(* ===== verification/Unicode.v ===== *)
(** The Unicode tables the text pipeline consults: the crates
    [unicode_normalization] and [unicode_properties] and the case tables of the
    standard library.  They are an interface: operations with the documented
    facts the proofs use, and an ASCII implementation of it for the witnesses. *)

From S2P Require Import Prelude Words Text.
#[local] Open Scope Z_scope.

(** [unicode_properties::GeneralCategoryGroup] *)
Inductive GeneralCategoryGroup : Set :=
  | Letter | Mark | Number | Punctuation | Symbol | Separator | Other.
#[export] Instance gcg_eq_dec : EqDecision GeneralCategoryGroup.
Proof. solve_decision. Defined.

Class Unicode := {
  (** [str::nfkc] *)
  nfkc : str -> str;
  (** [char::general_category_group] *)
  general_category_group : Z -> GeneralCategoryGroup;
  (** [char::to_lowercase], [str::to_lowercase], [str::to_uppercase] *)
  char_to_lowercase : Z -> str;
  str_to_lowercase : str -> str;
  str_to_uppercase : str -> str;
}.

(** U+0020 is a separator and the ASCII letters and digits are letters and
    numbers, in every version of the Unicode Character Database. *)
Class UnicodeLaws (U : Unicode) := {
  space_is_separator : general_category_group 32 = Separator;
  ascii_digit_is_number c :
    is_ascii_digit c = true -> general_category_group c = Number;
  ascii_letter_is_letter c :
    is_ascii_alphabetic c = true -> general_category_group c = Letter;
}.

Definition ascii_upper (c : Z) : Z := if is_ascii_lower c then c - 32 else c.

(** The restriction of the tables to ASCII. *)
Definition ascii_unicode : Unicode := {|
  nfkc := fun s => s;
  general_category_group := fun c =>
    if is_ascii_digit c then Number
    else if is_ascii_alphabetic c then Letter
    else if c =? 32 then Separator
    else Punctuation;
  char_to_lowercase := fun c => [to_ascii_lower c];
  str_to_lowercase := to_ascii_lowercase;
  str_to_uppercase := map ascii_upper;
|}.

#[export] Instance ascii_unicode_laws : UnicodeLaws ascii_unicode.
Proof.
  split; cbn; [done| |].
  - intros c ->. done.
  - intros c H. rewrite H. destruct (is_ascii_digit c) eqn:E; [|done].
    unfold is_ascii_digit, is_ascii_alphabetic, is_ascii_upper, is_ascii_lower in *.
    bool_hyps. apply orb_prop in H as [H|H]; bool_hyps; lia.
Qed.
(** [m] is the rightmost smallest position of the window. *)
Definition rightmost_min (u : list Z) (start w m : nat) : Prop :=
  (start <= m < start + w)%nat /\
  (forall j, (start <= j < start + w)%nat -> u !!! m <= u !!! j) /\
  (forall j, (m < j < start + w)%nat -> u !!! m < u !!! j).

Example fnv1a64_empty : as_u64 (fnv1a64 []) = FNV_OFFSET_BASIS.
Proof. vm_compute. done. Qed.
Example fnv1a64_a : as_u64 (fnv1a64 (lit "a")) = 0xaf63dc4c8601ec8c.
Proof. vm_compute. done. Qed.
Example fnv1a64_foobar : as_u64 (fnv1a64 (lit "foobar")) = 0x85944171f73967e8.
Proof. vm_compute. done. Qed.

(** ** Normalization: proofs *)

Section NormalizeProofs.
Context {U : Unicode} {UL : UnicodeLaws U}.

Lemma space_not_letter_or_number : is_letter_or_number 32 = false.
Proof. unfold is_letter_or_number. by rewrite space_is_separator. Qed.

Lemma join_snoc_char (sep : Z) ws w c :
  join [sep] (ws ++ [w ++ [c]]) = join [sep] (ws ++ [w]) ++ [c].
Proof.
  induction ws as [|v ws IH]; [done|].
  destruct ws as [|v' ws]; cbn in *; rewrite ?IH, <- ?app_assoc; done.
Qed.

Lemma join_snoc_word (sep : Z) ws c :
  ws <> [] -> join [sep] (ws ++ [[c]]) = join [sep] ws ++ [sep; c].
Proof.
  induction ws as [|v ws IH]; [done|]. intros _.
  destruct ws as [|v' ws]; [done|]. cbn in *. rewrite IH by done. by rewrite <- !app_assoc.
Qed.

Lemma join_is_empty (sep : Z) ws :
  Forall (fun w => w <> []) ws -> str_is_empty (join [sep] ws) = bool_decide (ws = []).
Proof. destruct 1 as [|[|c w] [|v ws] Hw Hws]; cbn; done. Qed.

Lemma split_pred_cons p s : exists v vs, split_pred p s = v :: vs.
Proof.
  induction s as [|c s (v & vs & IH)]; cbn; [eauto|].
  rewrite IH. destruct (p c); eauto.
Qed.
(** One anchor of the proximity rule: the inner loop over the cells from the
    anchor on, with its [break]. *)
Fixpoint window_scan (primary : list Z) (anchor : nat) (cells : list Cell)
    (fields : list Z) (has_primary : bool) : list Z * bool :=
  match cells with
  | [] => (fields, has_primary)
  | (pos, field_id) :: cells' =>
      if (PROXIMITY_WINDOW_CHARS <? pos - anchor)%nat then (fields, has_primary)
      else
        window_scan primary anchor cells' (bset_insert field_id fields)
          (has_primary || bool_decide (field_id ∈ primary))
  end.

Fixpoint row_qualifies (cells : list Cell) (primary : list Z) : bool :=
  match cells with
  | [] => false
  | c :: cells' =>
      let '(fields, has_primary) := window_scan primary c.1 cells [] false in
      if (MIN_MATCHED_FIELDS <=? length fields)%nat && has_primary then true
      else row_qualifies cells' primary
  end.

(** [rows.entry(row).or_default().push((cand.pos, field.field_id))] for the
    entries of one candidate; [None] when the pre-filter panics. *)
Definition match_candidate (b : Bundle) (source_index' : Z) (salt : bytes) (field : EdmField)
    (rows : list (Z * list Cell)) (cand : Candidate) : option (list (Z * list Cell)) :=
  let hash := hash_field salt (field_id field) (value cand) in
  hit ← bloom_has b hash;
  if negb hit then Some rows
  else
    Some (foldl (fun rows entry =>
        if (source_index entry =? source_index') && (edm_field_id entry =? field_id field)
        then bt_push Z.compare (row_id entry) (pos cand, field_id field) rows
        else rows) rows (lookup_edm b hash)).

Fixpoint match_candidates (b : Bundle) (si : Z) (salt : bytes) (field : EdmField)
    (rows : list (Z * list Cell)) (cands : list Candidate) : option (list (Z * list Cell)) :=
  match cands with
  | [] => Some rows
  | cand :: cands' =>
      rows ← match_candidate b si salt field rows cand;
      match_candidates b si salt field rows cands'
  end.

Fixpoint match_fields (b : Bundle) (si : Z) (salt : bytes) (tokens : list str)
    (starts : list nat) (rows : list (Z * list Cell)) (fs : list EdmField)
    : option (list (Z * list Cell)) :=
  match fs with
  | [] => Some rows
  | field :: fs' =>
      rows ← match_candidates b si salt field rows
               (candidates_for_type tokens starts (field_type field));
      match_fields b si salt tokens starts rows fs'
  end.

Definition field_names (source : EdmSource) (field_ids : list Z) : list str :=
  omap (fun id => field_name <$> List.find (fun f => field_id f =? id) (fields source)) field_ids.

Definition row_hit (source : EdmSource) (primary : list Z) (row : Z * list Cell)
    : option EdmRowHit :=
  let cells := dedup (sort_by cell_cmp row.2) in
  if negb (row_qualifies cells primary) then None
  else Some {| hit_row_id := row.1;
               hit_fields := field_names source (bset_of_list (map snd cells)) |}.

(** The body of the loop over sources. *)
Definition match_source (b : Bundle) (tokens : list str) (starts : list nat) (si : Z)
    (source : EdmSource) : option (list EdmSourceHit) :=
  match edm_salts (header b) !! source_id source ≫= hex_decode with
  | None => Some []
  | Some salt =>
      rows ← match_fields b si salt tokens starts [] (fields source);
      let primary_ids :=
        bset_of_list (map field_id (List.filter primary (fields source))) in
      let hits := omap (row_hit source primary_ids) rows in
      if bool_decide (hits = []) then Some []
      else Some [{| hit_source_id := source_id source; hit_name := source_name source;
                    rows_hit := hits |}]
  end.

Fixpoint match_sources (b : Bundle) (tokens : list str) (starts : list nat) (si : Z)
    (sources : list EdmSource) : option (list EdmSourceHit) :=
  match sources with
  | [] => Some []
  | source :: sources' =>
      h ← match_source b tokens starts si source;
      hs ← match_sources b tokens starts (si + 1) sources';
      Some (h ++ hs)
  end.

Fixpoint token_starts (p : nat) (tokens : list str) : list nat :=
  match tokens with
  | [] => []
  | t :: ts => p :: token_starts (p + length t + 1) ts
  end.

Definition match_edm (b : Bundle) (tokens : list str) : option (list EdmSourceHit) :=
  match tokens with
  | [] => Some []
  | _ => match_sources b tokens (token_starts 0 tokens) 0 (edm_sources (header b))
  end.
End Cells.

(** ** Numbers: the canonical form *)

Definition sign_text (neg : bool) : str := if neg then lit "-" else [].
Definition frac_text (frac : str) : str := if str_is_empty frac then [] else lit "." ++ frac.

(** No leading zeros before the point, no trailing zeros after it, never
    a negative zero. *)
Definition canonical_number (out : str) : Prop :=
  exists neg int frac,
    out = sign_text neg ++ int ++ frac_text frac /\
    int <> [] /\ forallb is_ascii_digit int = true /\ forallb is_ascii_digit frac = true /\
    (int = lit "0" \/ head int <> Some 48) /\ last frac <> Some 48 /\
    (int = lit "0" -> frac = [] -> neg = false).

Definition canon_int (int : str) : str :=
  let t := trim_start_matches (fun c => c =? 48) int in if str_is_empty t then lit "0" else t.
Definition canon_frac (frac : str) : str := trim_end_matches (fun c => c =? 48) frac.
Definition canon_number (neg : bool) (int frac : str) : str :=
  let out := canon_int int ++ frac_text (canon_frac frac) in
  if bool_decide (out = lit "0") then lit "0" else sign_text neg ++ out.

Lemma take_digits_app int rest :
  forallb is_ascii_digit int = true ->
  match rest with c :: _ => is_ascii_digit c = false | [] => True end ->
  take_digits (int ++ rest) = (int, rest).
Proof.
  intros Hi Hr. rewrite forallb_forall in Hi.
  assert (forall x, x ∈ int -> is_ascii_digit x = true) as Hi'
    by (intros x Hx; by apply Hi, list_elem_of_In).
  unfold take_digits. rewrite take_while_app, skip_while_app by done.
  destruct rest as [|c rest]; cbn; [by rewrite app_nil_r|]. rewrite Hr. by rewrite app_nil_r.
Qed.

■ ■ ■

§ **WHAT THE TASK REQUIRES**
Once you reach the line with "(has_primary || bool_decide" in the data above, copy it and every line after it exactly, up to and including the line with "if (MIN_MATCHED_FIELDS <=?".

§ **SOLUTION**
          (has_primary || bool_decide (field_id ∈ primary))
  end.

Fixpoint row_qualifies (cells : list Cell) (primary : list Z) : bool :=
  match cells with
  | [] => false
  | c :: cells' =>
      let '(fields, has_primary) := window_scan primary c.1 cells [] false in
      if (MIN_MATCHED_FIELDS <=? length fields)%nat && has_primary then true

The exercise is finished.